Task data START

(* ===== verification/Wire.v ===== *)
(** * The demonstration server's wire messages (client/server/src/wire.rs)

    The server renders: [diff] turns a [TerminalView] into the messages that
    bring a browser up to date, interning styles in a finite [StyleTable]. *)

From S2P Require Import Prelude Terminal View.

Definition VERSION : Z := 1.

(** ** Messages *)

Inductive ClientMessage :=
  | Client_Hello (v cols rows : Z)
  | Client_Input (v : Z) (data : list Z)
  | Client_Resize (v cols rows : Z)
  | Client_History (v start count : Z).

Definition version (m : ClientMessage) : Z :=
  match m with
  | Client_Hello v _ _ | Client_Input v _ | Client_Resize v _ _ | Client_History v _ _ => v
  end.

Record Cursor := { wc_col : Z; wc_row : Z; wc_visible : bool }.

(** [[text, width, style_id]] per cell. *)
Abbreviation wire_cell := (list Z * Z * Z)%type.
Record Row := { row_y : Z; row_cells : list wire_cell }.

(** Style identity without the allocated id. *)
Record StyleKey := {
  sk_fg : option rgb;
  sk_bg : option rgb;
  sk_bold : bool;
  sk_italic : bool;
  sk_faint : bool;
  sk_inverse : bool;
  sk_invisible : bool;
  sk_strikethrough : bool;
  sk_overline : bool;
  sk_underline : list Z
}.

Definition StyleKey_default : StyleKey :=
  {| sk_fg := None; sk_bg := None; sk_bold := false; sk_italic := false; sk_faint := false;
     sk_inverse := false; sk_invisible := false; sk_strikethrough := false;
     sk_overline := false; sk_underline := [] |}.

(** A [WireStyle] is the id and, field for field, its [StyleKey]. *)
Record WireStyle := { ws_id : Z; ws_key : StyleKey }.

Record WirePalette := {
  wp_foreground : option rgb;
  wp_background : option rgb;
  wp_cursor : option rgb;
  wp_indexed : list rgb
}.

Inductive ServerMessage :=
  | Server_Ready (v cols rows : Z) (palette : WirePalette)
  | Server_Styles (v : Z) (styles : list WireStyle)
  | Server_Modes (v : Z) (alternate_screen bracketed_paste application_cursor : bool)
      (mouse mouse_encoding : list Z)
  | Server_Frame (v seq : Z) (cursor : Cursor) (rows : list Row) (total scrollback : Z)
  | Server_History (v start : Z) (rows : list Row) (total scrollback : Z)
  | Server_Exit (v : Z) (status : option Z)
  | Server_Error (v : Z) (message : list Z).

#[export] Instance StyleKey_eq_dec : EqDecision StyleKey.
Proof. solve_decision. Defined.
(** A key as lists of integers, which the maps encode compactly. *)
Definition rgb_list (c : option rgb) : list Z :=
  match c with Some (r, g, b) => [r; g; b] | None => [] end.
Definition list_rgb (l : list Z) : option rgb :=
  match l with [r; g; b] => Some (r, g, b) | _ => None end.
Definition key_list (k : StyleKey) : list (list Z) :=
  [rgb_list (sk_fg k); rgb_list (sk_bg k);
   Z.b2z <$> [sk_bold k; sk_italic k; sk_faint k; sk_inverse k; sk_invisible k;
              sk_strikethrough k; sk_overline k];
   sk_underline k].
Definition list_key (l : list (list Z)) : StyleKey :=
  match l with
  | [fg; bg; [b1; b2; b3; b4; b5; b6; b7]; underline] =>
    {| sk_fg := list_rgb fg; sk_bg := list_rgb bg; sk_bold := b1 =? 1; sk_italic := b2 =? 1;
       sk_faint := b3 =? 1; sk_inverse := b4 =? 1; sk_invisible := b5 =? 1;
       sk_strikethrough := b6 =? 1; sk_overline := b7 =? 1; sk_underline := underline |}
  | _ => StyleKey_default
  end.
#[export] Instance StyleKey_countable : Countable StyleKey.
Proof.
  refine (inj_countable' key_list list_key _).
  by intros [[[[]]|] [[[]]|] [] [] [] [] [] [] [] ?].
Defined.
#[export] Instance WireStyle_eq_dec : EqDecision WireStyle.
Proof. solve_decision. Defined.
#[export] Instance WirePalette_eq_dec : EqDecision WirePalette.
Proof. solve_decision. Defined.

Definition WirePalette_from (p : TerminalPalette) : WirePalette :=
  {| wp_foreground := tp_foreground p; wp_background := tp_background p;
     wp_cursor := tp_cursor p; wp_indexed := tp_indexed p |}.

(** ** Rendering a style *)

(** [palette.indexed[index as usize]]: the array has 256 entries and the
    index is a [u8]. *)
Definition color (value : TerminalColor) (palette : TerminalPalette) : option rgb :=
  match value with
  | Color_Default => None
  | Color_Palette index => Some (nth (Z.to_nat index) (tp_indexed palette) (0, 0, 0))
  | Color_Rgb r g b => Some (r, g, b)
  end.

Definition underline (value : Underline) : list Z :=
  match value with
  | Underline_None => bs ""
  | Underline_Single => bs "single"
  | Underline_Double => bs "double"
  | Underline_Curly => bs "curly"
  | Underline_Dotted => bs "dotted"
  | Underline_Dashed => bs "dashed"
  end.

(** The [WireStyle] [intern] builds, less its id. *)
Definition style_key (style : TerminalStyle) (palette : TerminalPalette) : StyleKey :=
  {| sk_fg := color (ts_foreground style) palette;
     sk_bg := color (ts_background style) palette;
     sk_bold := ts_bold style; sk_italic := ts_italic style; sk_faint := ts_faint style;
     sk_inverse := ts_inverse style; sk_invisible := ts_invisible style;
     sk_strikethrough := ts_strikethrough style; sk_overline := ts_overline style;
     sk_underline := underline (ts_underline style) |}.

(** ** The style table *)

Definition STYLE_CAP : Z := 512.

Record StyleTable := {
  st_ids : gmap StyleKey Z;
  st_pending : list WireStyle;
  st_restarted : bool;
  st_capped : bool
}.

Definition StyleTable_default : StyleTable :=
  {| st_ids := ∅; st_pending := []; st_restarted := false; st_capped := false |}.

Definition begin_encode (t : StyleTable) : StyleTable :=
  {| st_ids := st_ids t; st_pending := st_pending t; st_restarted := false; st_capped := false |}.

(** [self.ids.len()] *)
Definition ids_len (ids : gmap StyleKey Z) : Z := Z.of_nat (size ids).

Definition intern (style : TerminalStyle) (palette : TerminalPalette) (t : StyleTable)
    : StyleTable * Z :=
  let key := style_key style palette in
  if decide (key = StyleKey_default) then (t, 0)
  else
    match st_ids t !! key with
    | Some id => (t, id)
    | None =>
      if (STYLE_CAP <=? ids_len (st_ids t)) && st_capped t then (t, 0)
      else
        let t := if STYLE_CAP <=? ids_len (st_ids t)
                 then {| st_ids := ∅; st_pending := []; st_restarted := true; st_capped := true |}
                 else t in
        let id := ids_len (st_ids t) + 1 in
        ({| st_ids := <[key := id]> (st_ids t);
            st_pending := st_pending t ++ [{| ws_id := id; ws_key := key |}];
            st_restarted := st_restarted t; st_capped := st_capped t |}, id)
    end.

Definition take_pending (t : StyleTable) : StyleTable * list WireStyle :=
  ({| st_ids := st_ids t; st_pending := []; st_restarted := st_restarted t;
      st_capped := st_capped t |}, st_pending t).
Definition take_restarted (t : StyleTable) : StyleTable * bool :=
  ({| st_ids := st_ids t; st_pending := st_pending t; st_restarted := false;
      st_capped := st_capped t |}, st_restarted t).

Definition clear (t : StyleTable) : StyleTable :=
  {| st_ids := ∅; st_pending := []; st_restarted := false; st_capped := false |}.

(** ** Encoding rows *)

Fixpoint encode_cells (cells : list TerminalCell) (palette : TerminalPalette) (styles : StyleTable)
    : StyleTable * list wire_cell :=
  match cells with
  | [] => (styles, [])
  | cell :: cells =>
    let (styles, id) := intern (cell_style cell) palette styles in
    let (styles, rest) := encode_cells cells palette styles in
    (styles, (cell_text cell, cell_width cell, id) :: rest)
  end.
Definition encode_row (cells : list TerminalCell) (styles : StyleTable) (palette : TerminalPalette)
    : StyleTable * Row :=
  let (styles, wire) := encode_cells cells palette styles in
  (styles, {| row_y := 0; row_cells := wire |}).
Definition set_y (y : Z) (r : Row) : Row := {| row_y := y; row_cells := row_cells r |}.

Task data END

#### Work to be completed
Please filter the entries above down to the lines holding "Record" and copy them.

#### Solution to this problem
Record Cursor := { wc_col : Z; wc_row : Z; wc_visible : bool }.
Record Row := { row_y : Z; row_cells : list wire_cell }.
Record StyleKey := {
Record WireStyle := { ws_id : Z; ws_key : StyleKey }.
Record WirePalette := {
Record StyleTable := {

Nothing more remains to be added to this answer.